▸ Exercise prompt
Every line of the records that holds the word "case" should be copied out.

▸ Given records
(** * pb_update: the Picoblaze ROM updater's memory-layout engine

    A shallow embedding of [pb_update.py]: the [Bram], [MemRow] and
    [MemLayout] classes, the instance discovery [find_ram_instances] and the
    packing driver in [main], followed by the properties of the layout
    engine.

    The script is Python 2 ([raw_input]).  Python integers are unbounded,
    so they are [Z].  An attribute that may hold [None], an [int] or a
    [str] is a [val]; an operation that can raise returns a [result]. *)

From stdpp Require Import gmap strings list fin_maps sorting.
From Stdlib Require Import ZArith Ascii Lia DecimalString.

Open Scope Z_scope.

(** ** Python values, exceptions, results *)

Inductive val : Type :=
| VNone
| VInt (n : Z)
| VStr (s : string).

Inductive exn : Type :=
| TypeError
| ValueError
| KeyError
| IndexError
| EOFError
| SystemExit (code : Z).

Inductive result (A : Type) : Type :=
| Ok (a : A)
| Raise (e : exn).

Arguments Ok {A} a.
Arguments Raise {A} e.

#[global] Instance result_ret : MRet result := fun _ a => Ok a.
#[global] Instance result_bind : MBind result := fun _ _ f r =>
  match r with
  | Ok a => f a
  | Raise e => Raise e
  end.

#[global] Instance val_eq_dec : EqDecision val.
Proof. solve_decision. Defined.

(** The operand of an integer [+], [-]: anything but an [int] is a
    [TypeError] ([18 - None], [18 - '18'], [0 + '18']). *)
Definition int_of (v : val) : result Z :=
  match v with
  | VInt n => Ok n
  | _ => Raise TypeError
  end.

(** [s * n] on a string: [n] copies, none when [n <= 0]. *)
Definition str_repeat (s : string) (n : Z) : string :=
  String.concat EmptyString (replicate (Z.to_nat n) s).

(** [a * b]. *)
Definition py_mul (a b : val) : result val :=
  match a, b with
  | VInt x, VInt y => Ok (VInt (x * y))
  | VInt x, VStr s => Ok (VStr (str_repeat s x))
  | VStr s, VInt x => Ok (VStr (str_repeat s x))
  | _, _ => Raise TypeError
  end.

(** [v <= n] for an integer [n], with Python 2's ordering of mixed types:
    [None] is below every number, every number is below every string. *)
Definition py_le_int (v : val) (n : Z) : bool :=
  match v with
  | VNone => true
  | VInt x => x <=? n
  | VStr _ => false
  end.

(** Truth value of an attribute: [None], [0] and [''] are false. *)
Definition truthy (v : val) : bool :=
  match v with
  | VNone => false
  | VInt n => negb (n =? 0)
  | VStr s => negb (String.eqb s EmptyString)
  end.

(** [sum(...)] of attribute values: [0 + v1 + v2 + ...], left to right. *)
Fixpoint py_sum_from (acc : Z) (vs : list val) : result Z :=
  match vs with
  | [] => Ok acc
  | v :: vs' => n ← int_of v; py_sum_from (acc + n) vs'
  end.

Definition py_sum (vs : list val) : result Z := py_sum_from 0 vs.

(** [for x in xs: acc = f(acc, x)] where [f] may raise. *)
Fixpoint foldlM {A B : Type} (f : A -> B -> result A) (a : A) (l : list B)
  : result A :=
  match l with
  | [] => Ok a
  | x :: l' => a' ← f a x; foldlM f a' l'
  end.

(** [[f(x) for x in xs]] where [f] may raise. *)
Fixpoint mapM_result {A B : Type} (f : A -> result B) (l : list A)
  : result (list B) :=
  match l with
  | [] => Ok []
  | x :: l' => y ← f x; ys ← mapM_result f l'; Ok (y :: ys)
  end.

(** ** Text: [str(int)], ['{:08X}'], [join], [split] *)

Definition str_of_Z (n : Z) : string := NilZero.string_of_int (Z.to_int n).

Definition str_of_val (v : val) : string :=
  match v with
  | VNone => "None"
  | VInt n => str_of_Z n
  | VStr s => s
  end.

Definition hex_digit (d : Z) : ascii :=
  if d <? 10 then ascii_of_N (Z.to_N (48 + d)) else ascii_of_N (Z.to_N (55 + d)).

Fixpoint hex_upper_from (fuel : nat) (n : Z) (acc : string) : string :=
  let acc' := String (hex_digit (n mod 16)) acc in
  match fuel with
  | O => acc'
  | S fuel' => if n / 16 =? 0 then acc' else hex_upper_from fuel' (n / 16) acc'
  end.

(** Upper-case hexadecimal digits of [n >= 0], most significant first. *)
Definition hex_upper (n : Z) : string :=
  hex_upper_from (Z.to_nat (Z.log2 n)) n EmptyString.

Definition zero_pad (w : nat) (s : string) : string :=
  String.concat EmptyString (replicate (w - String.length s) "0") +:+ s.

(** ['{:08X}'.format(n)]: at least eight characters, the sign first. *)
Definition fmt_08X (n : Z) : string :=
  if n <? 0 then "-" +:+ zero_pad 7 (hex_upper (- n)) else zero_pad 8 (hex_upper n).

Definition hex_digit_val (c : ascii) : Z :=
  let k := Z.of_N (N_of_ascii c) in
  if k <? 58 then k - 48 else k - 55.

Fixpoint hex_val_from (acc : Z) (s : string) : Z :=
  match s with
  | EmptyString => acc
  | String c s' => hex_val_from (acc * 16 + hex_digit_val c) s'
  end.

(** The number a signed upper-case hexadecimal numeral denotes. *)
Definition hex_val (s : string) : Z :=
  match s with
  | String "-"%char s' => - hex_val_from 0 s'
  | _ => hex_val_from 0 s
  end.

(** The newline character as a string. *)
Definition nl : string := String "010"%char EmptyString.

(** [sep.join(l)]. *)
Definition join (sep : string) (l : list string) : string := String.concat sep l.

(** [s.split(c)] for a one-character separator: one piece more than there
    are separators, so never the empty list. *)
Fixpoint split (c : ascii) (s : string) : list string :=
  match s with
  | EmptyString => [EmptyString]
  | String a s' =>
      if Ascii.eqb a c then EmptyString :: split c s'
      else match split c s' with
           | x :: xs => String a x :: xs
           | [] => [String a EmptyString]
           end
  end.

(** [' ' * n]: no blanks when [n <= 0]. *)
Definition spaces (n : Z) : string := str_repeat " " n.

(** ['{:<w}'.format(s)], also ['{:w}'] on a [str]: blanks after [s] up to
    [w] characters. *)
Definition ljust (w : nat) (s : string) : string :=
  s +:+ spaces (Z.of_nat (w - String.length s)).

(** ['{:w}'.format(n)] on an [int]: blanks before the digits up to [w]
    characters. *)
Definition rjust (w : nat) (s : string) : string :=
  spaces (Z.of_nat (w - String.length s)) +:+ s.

▸ Result below
(** Upper-case hexadecimal digits of [n >= 0], most significant first. *)
(** The number a signed upper-case hexadecimal numeral denotes. *)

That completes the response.